The design is not double-blind, the gold standard in medical research, so there could be placebo effects from patients knowing they received a candidate drug. But WHO says it had to balance scientific rigor against speed. The idea for SOLIDARITY came up less than 2 weeks ago, Henao Restrepo says, and the agency hopes to have supporting documentation and data management centers set up next week. "We are doing this in record time," she says.
Here are the treatments that SOLIDARITY will test:
Remdesivir
The new coronavirus is giving this compound a second chance to shine. Originally developed by Gilead Sciences to combat Ebola and related viruses, remdesivir shuts down viral replication by inhibiting a key viral enzyme, the RNA-dependent RNA polymerase.
Researchers tested remdesivir last year during the Ebola outbreak in the Democratic Republic of the Congo, along with three other treatments. It did not show any effect. (Two others did.) But the enzyme it targets is similar in other viruses, and in 2017 researchers at the University of North Carolina, Chapel Hill, showed in test tube and animal studies that the drug can inhibit the coronaviruses that cause SARS and MERS.
Chloroquine and hydroxychloroquine
At a press conference on Friday, President Donald Trump called chloroquine and hydroxychloroquine a "game changer." "I feel good about it," Trump said. His remarks have led to a rush in demand for the decades-old antimalarials. ("It reminds me a little bit of the toilet paper phenomenon and everybody's running to the store," Caplan says.)
The WHO scientific panel designing SOLIDARITY had originally decided to leave the duo out of the trial, but had a change of heart at a meeting in Geneva on 13 March, because the drugs "received significant attention" in many countries, according to the report of a WHO working group that looked into the drugs' potential. The widespread interested prompted "the need to examine emerging evidence to inform a decision on its potential role."
Ritonavir/lopinavir
This combination drug, sold under the brand name Kaletra, was approved in the United States in 2000 to treat HIV infections. Abbott Laboratories developed lopinavir specifically to inhibit the protease of HIV, an important enzyme that cleaves a long protein chain into peptides during the assembly of new viruses. Because lopinavir is quickly broken down in the human body by our own proteases, it is given with low levels of ritonavir, another protease inhibitor, that lets lopinavir persist longer.
The combination can inhibit the protease of other viruses as well, specifically coronaviruses. It has shown efficacy in marmosets infected with the MERS virus, and has also been tested in SARS and MERS patients, though results from those trials are ambiguous.
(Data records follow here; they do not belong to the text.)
(** * Session layer of the Steam protocol client (protocol/protocol_client.py)

    A shallow embedding of [translate_error] and of the [ProtocolClient]
    handlers, with the properties of the error classifier, the
    authentication handshake, the friend reconciliation, the licence
    import, the lazy translation fill and the collections rendezvous. *)

From Stdlib Require Import ZArith List String Bool Lia.
From stdpp Require Import base decidable option list strings gmap sets fin_sets fin_maps.

Open Scope Z_scope.

(** ** Enumerations of protocol/consts.py *)

Module EResult.

(** Modelled from the spec: protocol/consts.py, which declares the enumeration
    [EResult], is not part of the sources.  The spec describes a Result Code
    as an enumerated outcome, success or one of about thirty failure reasons.
    The members are those that protocol_client.py names, under the names it
    uses; [Other v] stands for every member that the file never names, [v]
    being its numeric value.  Distinct members are distinct values. *)
Inductive t : Set :=
  | OK
  | AccountNotFound
  | InvalidSteamID
  | InvalidLoginAuthCode
  | AccountLogonDeniedNoMailSent
  | AccountLoginDeniedNeedTwoFactor
  | ConnectFailed
  | IOFailure
  | RemoteDisconnect
  | Busy
  | ServiceUnavailable
  | Pending
  | IPNotFound
  | TryAnotherCM
  | Cancelled
  | Timeout
  | RateLimitExceeded
  | LimitExceeded
  | Suspended
  | AccountLocked
  | AccountLogonDeniedVerifiedEmailRequired
  | Banned
  | AccessDenied
  | InsufficientPrivilege
  | LogonSessionReplaced
  | Blocked
  | Ignored
  | AccountDisabled
  | AccountNotFeatured
  | AccountLogonDenied
  | DataCorruption
  | DiskFull
  | RemoteCallFailed
  | RemoteFileConflict
  | BadResponse
  | Other (value : Z).

#[global] Instance eq_dec : EqDecision t.
Proof. solve_decision. Defined.

End EResult.

Module EFriendRelationship.

(** Modelled from the spec: the enumeration [EFriendRelationship] of
    protocol/consts.py is not part of the sources.  The spec gives a
    relationship state as one of None, Friend or another state; [Other v]
    stands for every member besides [None_] and [Friend]. *)
Inductive t : Set :=
  | None_
  | Friend
  | Other (value : Z).

#[global] Instance eq_dec : EqDecision t.
Proof. solve_decision. Defined.

End EFriendRelationship.

Module EPersonaState.

(** Modelled from the spec: the enumeration [EPersonaState] of
    protocol/consts.py is not part of the sources; the session only ever
    names its member [Invisible]. *)
Inductive t : Set :=
  | Invisible
  | Other (value : Z).

#[global] Instance eq_dec : EqDecision t.
Proof. solve_decision. Defined.

End EPersonaState.

(** ** The error classes of galaxy.api.errors and Python values built from them *)

Module errors.

Inductive cls : Set :=
  | InvalidCredentials
  | NetworkError
  | BackendNotAvailable
  | BackendTimeout
  | TemporaryBlocked
  | Banned
  | AccessDenied
  | BackendError
  | UnknownError.

#[global] Instance eq_dec : EqDecision cls.
Proof. solve_decision. Defined.

End errors.

(** The dictionary [{"result": result}] that [translate_error] builds. *)
Definition ErrData : Set := list (string * EResult.t).

(** What an expression of protocol_client.py that denotes an error evaluates
    to: an instance [cls(data)] of an error class, or the class object. *)
Inductive PyValue : Set :=
  | ErrInstance (c : errors.cls) (data : option ErrData)
  | ErrClass (c : errors.cls).

(** Exceptions that the modelled code can raise. *)
Inductive Exn : Set :=
  | AssertionError
  | InvalidStateError
  | TypeError
  | IndexError
  | GalaxyError (c : errors.cls) (data : option ErrData).

(** The outcome of a call that either returns a value or raises. *)
Inductive Result (A : Type) : Type :=
  | Returns (a : A)
  | Raises (e : Exn).
Arguments Returns {A} a.
Arguments Raises {A} e.

#[global] Instance PyValue_eq_dec : EqDecision PyValue.
Proof. solve_decision. Defined.

#[global] Instance Exn_eq_dec : EqDecision Exn.
Proof. solve_decision. Defined.

(** [x in (a, b, ...)]: some element of the tuple equals [x]. *)
Definition py_in {A} `{EqDecision A} (x : A) (l : list A) : bool :=
  existsb (fun y => bool_decide (x = y)) l.

(** The error class of a value, whether it is an instance or the class. *)
Definition class_of (v : PyValue) : errors.cls :=
  match v with
  | ErrInstance c _ => c
  | ErrClass c => c
  end.

(** The result code a value carries under the key ["result"] of its data. *)
Definition carried_code (v : PyValue) : option EResult.t :=
  match v with
  | ErrInstance _ (Some d) => snd <$> List.find (fun kv => String.eqb (fst kv) "result"%string) d
  | _ => None
  end.

(** The statement [raise v]: an instance is raised as it is, a class is
    instantiated without arguments, which leaves its data [None]. *)
Definition py_raise (v : PyValue) : Exn :=
  match v with
  | ErrInstance c d => GalaxyError c d
  | ErrClass c => GalaxyError c None
  end.

(** The error class of a raised exception, when it is one of galaxy.api.errors. *)
Definition exn_class (e : Exn) : option errors.cls :=
  match e with
  | GalaxyError c _ => Some c
  | _ => None
  end.

(** ** translate_error *)

Definition translate_error (result : EResult.t) : Result PyValue :=
  if bool_decide (result = EResult.OK) then Raises AssertionError else
  let data : ErrData := [("result"%string, result)] in
  if py_in result [
    EResult.AccountNotFound;
    EResult.InvalidSteamID;
    EResult.InvalidLoginAuthCode;
    EResult.AccountLogonDeniedNoMailSent;
    EResult.AccountLoginDeniedNeedTwoFactor
  ] then Returns (ErrInstance errors.InvalidCredentials (Some data)) else
  if py_in result [
    EResult.ConnectFailed;
    EResult.IOFailure;
    EResult.RemoteDisconnect
  ] then Returns (ErrInstance errors.NetworkError (Some data)) else
  if py_in result [
    EResult.Busy;
    EResult.ServiceUnavailable;
    EResult.Pending;
    EResult.IPNotFound;
    EResult.TryAnotherCM;
    EResult.Cancelled
  ] then Returns (ErrInstance errors.BackendNotAvailable (Some data)) else
  if bool_decide (result = EResult.Timeout)
  then Returns (ErrInstance errors.BackendTimeout (Some data)) else
  if py_in result [
    EResult.RateLimitExceeded;
    EResult.LimitExceeded;
    EResult.Suspended;
    EResult.AccountLocked;
    EResult.AccountLogonDeniedVerifiedEmailRequired
  ] then Returns (ErrInstance errors.TemporaryBlocked (Some data)) else
  if bool_decide (result = EResult.Banned)
  then Returns (ErrInstance errors.Banned (Some data)) else
  if py_in result [
    EResult.AccessDenied;
    EResult.InsufficientPrivilege;
    EResult.LogonSessionReplaced;
    EResult.Blocked;
    EResult.Ignored;
    EResult.AccountDisabled;
    EResult.AccountNotFeatured;
    EResult.AccountLogonDenied
  ] then Returns (ErrInstance errors.AccessDenied (Some data)) else
  if py_in result [
    EResult.DataCorruption;
    EResult.DiskFull;
    EResult.RemoteCallFailed;
    EResult.RemoteFileConflict;
    EResult.BadResponse
  ] then Returns (ErrClass errors.BackendError) else
  Returns (ErrInstance errors.UnknownError (Some data)).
Ritonavir/lopinavir and interferon-beta
SOLIDARITY will also have an arm that combines the two antivirals with interferon-beta, a molecule involved in regulating inflammation in the body that has also shown an effect in marmosets infected with MERS. A combination of the three drugs is now being tested in MERS patients in Saudi Arabia in the first randomized controlled trial for that disease.
But the use of interferon-beta on patients with severe COVID-19 might be risky, Herold says. "If it is given late in the disease it could easily lead to worse tissue damage instead of helping patients," she cautions.